-- What to do --
Scan the entries and copy each line where the word "avail" is present.
___ Records supplied ___
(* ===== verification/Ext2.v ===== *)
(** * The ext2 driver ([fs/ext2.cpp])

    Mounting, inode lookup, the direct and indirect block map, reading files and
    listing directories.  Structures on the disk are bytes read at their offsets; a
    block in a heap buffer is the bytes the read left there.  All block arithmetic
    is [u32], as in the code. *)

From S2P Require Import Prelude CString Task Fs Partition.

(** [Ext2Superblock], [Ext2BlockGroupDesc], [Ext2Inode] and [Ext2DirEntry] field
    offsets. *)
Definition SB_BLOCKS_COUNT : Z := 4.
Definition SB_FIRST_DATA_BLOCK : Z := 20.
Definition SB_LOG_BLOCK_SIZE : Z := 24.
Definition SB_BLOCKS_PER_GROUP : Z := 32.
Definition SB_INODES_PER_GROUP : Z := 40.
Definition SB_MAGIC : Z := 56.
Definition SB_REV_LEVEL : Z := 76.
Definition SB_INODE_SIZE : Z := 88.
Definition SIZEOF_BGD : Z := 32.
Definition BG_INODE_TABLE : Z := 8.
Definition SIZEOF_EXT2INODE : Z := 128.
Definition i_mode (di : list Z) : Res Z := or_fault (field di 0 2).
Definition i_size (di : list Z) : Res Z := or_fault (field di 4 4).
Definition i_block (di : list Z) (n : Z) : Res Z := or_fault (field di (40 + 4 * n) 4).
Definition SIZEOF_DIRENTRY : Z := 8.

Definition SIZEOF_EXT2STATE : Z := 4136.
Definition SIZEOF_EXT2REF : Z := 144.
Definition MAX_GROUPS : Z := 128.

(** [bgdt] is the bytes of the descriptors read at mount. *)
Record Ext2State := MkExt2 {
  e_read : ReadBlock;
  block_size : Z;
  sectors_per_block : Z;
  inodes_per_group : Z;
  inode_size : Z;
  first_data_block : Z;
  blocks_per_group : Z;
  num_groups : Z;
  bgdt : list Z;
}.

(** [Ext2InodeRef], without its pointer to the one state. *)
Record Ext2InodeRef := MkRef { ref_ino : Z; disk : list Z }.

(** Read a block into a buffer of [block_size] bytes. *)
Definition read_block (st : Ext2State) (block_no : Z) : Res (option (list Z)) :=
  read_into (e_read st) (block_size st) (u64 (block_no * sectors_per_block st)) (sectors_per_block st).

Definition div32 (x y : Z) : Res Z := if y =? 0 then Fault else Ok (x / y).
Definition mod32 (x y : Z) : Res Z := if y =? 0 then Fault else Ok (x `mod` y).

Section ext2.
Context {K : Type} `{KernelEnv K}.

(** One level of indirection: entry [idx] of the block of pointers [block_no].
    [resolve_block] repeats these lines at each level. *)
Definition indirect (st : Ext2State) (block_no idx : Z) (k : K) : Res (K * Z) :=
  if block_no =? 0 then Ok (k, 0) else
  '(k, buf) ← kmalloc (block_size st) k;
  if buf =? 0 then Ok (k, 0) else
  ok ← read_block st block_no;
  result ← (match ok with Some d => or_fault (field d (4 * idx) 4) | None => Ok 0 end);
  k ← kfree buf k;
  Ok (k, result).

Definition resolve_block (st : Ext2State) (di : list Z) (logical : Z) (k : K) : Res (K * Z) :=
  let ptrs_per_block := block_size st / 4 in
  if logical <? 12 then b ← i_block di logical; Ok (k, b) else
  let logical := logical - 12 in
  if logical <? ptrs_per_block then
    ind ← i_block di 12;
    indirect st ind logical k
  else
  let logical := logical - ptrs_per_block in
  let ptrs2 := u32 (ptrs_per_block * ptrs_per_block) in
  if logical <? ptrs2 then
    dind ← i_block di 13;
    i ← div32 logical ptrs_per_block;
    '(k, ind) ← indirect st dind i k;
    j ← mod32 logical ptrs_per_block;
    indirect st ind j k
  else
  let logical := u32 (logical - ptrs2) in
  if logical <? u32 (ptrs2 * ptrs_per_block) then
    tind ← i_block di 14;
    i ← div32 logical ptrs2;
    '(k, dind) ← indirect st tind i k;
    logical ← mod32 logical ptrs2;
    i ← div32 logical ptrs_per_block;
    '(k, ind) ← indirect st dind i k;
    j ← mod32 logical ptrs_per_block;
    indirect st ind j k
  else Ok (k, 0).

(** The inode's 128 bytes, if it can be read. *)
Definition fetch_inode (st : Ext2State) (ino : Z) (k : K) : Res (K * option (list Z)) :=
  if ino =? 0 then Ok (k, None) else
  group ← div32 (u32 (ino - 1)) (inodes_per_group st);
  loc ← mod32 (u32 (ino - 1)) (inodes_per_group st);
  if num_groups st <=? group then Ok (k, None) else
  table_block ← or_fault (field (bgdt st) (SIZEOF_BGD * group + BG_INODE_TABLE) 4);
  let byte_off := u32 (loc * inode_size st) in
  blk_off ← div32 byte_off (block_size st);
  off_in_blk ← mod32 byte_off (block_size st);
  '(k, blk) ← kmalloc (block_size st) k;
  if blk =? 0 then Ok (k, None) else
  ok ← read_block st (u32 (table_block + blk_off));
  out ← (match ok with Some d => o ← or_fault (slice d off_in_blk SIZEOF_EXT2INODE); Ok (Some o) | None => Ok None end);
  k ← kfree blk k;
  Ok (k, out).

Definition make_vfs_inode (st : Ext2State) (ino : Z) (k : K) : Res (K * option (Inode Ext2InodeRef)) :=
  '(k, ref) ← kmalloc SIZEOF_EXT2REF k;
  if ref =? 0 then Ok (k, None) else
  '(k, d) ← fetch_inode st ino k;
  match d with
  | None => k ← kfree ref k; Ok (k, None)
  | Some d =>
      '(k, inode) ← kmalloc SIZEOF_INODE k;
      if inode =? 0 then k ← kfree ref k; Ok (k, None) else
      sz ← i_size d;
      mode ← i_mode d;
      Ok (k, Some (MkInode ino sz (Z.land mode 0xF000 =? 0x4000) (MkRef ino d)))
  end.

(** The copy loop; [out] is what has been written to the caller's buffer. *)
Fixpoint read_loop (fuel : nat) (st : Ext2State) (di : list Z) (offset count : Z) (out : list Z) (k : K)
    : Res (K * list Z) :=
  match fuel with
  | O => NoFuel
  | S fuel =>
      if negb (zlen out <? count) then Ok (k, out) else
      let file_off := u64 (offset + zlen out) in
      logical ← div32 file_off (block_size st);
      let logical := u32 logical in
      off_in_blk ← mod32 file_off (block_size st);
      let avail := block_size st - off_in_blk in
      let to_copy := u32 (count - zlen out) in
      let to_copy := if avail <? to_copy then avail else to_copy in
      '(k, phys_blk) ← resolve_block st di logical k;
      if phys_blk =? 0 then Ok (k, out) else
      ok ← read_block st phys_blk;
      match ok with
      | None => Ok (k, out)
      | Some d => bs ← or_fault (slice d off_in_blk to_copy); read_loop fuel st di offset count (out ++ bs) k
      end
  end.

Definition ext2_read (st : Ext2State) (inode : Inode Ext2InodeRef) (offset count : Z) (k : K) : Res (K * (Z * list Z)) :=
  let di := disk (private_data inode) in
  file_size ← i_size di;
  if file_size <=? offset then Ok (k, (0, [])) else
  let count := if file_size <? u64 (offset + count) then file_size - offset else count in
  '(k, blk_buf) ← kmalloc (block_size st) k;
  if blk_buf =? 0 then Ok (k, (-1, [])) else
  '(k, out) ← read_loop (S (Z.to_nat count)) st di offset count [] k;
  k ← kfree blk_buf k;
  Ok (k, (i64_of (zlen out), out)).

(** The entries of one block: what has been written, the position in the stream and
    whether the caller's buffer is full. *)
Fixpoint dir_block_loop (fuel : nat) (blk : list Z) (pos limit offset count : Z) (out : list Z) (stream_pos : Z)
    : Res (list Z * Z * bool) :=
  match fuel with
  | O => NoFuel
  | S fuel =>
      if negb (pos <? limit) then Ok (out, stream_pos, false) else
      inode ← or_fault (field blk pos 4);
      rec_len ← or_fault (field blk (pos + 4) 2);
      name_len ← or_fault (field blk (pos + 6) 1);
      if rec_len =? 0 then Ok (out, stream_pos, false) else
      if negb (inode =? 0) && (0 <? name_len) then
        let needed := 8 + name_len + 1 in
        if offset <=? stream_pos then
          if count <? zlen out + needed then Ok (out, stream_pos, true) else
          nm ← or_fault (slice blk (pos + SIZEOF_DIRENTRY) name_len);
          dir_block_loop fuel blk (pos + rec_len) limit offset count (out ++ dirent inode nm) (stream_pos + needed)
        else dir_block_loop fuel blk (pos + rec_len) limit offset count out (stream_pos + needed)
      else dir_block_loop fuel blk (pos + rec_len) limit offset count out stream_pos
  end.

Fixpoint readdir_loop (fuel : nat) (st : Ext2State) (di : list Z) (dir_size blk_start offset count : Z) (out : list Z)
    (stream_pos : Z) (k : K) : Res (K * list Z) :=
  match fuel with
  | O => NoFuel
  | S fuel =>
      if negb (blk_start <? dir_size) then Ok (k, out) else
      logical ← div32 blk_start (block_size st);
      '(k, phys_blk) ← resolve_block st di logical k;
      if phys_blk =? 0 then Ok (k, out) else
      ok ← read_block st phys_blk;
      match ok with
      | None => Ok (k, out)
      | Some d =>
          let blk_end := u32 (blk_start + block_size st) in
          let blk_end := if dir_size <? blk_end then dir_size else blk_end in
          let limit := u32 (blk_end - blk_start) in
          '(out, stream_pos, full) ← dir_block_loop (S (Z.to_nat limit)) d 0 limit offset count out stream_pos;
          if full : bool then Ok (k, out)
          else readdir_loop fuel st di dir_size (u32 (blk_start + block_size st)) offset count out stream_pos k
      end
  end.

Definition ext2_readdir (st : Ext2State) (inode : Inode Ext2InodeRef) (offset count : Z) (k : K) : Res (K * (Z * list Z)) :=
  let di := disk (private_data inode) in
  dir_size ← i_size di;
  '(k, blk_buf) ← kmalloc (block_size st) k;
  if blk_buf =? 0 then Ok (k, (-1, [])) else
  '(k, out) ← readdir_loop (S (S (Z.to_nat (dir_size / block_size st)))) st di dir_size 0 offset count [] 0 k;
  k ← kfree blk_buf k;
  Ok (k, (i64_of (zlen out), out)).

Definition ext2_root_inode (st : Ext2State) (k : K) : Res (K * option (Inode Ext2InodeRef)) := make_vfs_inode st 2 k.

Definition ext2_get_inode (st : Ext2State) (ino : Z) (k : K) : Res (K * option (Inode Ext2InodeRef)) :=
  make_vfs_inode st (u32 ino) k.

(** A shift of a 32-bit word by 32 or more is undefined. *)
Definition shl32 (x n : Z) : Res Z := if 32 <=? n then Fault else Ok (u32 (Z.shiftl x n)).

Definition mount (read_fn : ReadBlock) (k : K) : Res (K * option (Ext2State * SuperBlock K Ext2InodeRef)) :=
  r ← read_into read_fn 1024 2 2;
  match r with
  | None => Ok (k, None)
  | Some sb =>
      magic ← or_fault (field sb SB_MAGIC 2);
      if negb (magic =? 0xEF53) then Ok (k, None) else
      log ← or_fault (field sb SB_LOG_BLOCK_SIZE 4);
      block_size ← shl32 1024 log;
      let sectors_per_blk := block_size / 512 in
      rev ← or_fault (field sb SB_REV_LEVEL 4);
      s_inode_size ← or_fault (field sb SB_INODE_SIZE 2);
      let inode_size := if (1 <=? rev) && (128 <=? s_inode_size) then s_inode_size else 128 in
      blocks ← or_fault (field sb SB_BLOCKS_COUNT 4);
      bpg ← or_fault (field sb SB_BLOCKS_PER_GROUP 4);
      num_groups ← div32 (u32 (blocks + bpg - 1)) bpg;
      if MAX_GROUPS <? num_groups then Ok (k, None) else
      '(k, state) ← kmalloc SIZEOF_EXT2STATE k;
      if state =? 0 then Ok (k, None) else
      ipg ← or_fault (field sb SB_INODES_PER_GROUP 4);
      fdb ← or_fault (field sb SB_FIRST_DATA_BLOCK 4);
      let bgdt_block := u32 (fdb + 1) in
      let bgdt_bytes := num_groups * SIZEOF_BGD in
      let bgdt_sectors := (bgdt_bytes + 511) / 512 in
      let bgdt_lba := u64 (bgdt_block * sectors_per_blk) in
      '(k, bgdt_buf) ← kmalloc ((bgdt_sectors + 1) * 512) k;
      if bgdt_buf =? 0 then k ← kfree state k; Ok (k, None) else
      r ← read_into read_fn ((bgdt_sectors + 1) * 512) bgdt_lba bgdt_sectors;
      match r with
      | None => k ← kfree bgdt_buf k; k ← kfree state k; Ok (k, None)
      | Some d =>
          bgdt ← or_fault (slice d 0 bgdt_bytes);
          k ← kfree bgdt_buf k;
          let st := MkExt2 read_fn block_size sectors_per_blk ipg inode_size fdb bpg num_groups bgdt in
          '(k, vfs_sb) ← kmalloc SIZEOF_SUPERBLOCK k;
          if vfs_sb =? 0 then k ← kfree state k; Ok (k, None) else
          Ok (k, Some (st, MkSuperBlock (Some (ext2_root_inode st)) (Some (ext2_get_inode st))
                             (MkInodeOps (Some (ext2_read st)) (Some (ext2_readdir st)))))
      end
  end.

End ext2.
___
-- Finished exercise --
      let avail := block_size st - off_in_blk in
      let to_copy := if avail <? to_copy then avail else to_copy in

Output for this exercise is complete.